'Transgender policy seeks to protect the country'
US President Donald Trump said on Monday that transgender issues were in flux and he aims to protect the country after a report that his administration was considering defining gender as male or female based on genitalia at birth drew widespread condemnation.
"We have a lot of different concepts right now. They have a lot of different things happening with respect to transgender right now," Trump said amid a protest outside the White House and outpouring of criticism on social media about the proposal.
Asked about a campaign promise to protect the LGBT community, Trump said: "I'm protecting everybody. I want to protect our country."Under a proposal first reported by the New York Times on Sunday, the Trump administration would narrow the definition of gender to male or female at birth and it would be unchangeable later in life.
The move would remove recognition of and protections for transgender people under U.S. civil rights laws promoted by the prior administration of President Barack Obama in health care, schools and the military.
About 1.4 million U.S. adults identify as transgender, according to a 2016 estimate by the Williams Institute, a research center at UCLA Law School focused on sexual orientation and gender identity law and public policy.
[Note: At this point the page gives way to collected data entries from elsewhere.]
(** [dao_input_storing] for a No-Path DAO, from the route lookup on. *)
Lemma dao_input_storing_no_path :
  dao_input_storing pathSequence0 pkt st =
  let st := RPL_STAT_inc npdao_recvd (RPL_STAT_dec dao_recvd (RPL_STAT_inc dao_recvd st)) in
  st ←
    match uip_ds6_route_lookup (routes st) (o_prefix o) with
    | Some r =>
        R ← routes st !! r;
        if negb (rs_nopath_received (r_state R)) &&
           (r_length R =? o_prefixlen o) &&
           match r_nexthop R with
           | Some nh => uip_ipaddr_cmp nh (srcipaddr pkt)
           | None => false
           end
        then
          let st := with_routes <[r := purged R]> st in
          match d_preferred_parent D, rpl_get_parent_ipaddr (d_preferred_parent D) with
          | Some _, Some parent_ipaddr =>
              x ← prepare_for_dao_fwd (rd (payload pkt) 3) r st;
              let '(out_seq, st) := x in
              Some (RPL_STAT_inc npdao_forwarded
                      (call (uip_icmp6_send parent_ipaddr ICMP6_RPL RPL_CODE_DAO
                               (payload_bytes (<[3%nat := uint8 out_seq]> (payload pkt))
                                  (uint8 (payload_len pkt)))) st))
          | _, _ => Some st
          end
        else Some st
    | None => Some st
    end;
  if truthy (Z.land (rd (payload pkt) 1) RPL_DAO_K_FLAG)
  then dao_ack_output i (srcipaddr pkt) (rd (payload pkt) 3)
         RPL_DAO_ACK_UNCONDITIONAL_ACCEPT st
  else Some st.
Proof.
  unfold dao_input_storing. rewrite storing_enabled, instance_known.
  cbn [mbind option_bind]. rewrite instance_at.
  cbn [mbind option_bind]. rewrite current_dag. cbn [mbind option_bind].
  rewrite dag_at. cbn [mbind option_bind]. rewrite unicast. cbn [negb].
  cbn [parent_table RPL_STAT_inc with_rpl_stats].
  assert (Hdag : truthy (Z.land (rd (payload pkt) 1) RPL_DAO_D_FLAG) &&
                 negb (bool_decide (rd_bytes (d_dag_id D) 0 16
                                    = rd_bytes (payload pkt) 4 16)) = false).
  { destruct (truthy (Z.land (rd (payload pkt) 1) RPL_DAO_D_FLAG)); [|reflexivity].
    rewrite bool_decide_eq_true_2 by (apply same_dag; reflexivity). reflexivity. }
  rewrite Hdag.
  pose proof no_loop as Hnl. revert Hnl.
  destruct (rpl_find_parent (parent_table st) (Some d) (srcipaddr pkt)) as [pa|];
    intros Hnl.
  - destruct Hnl as (P & HP & Hrank & Hpref). rewrite HP. cbn [mbind option_bind].
    replace (DAG_RANK (p_rank P) I <? DAG_RANK (d_rank D) I) with false
      by (symmetry; apply Z.ltb_ge; exact Hrank).
    rewrite bool_decide_eq_false_2 by exact Hpref. cbn [mbind option_bind].
    rewrite options_read. cbn [mbind option_bind].
    rewrite not_a_group, no_path. reflexivity.
  - cbn [mbind option_bind].
    rewrite options_read. cbn [mbind option_bind].
  rewrite not_a_group, no_path. cbn [Z.eqb RPL_ZERO_LIFETIME].
  reflexivity.
Qed.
The reported proposal comes little more than a week after New York City created a gender-neutral "X" option for birth certificates, joining California, Oregon, Washington state and New Jersey in offering a third gender category on the government-issued identity documents.
Medical experts said on Monday that defining gender based on genitalia at birth is scientifically inaccurate and may harm patients' health. Dr. Joshua Safer, executive director of Mount Sinai Hospital's Center for Transgender Medicine and Surgery, said the Trump administration's definition is "not consistent with current western medicine or science in terms of how we actually operate or define sex of individuals."
"Sex of individuals is not correlated always with their genitals at birth, or with their chromosomes," said Safer, who also serves as president of the United States Professional Association for Transgender Health.
Most transgender people live with a profound sense that the gender assigned to them at birth was wrong and transition to the opposite sex, while others live a non-binary or gender-fluid life.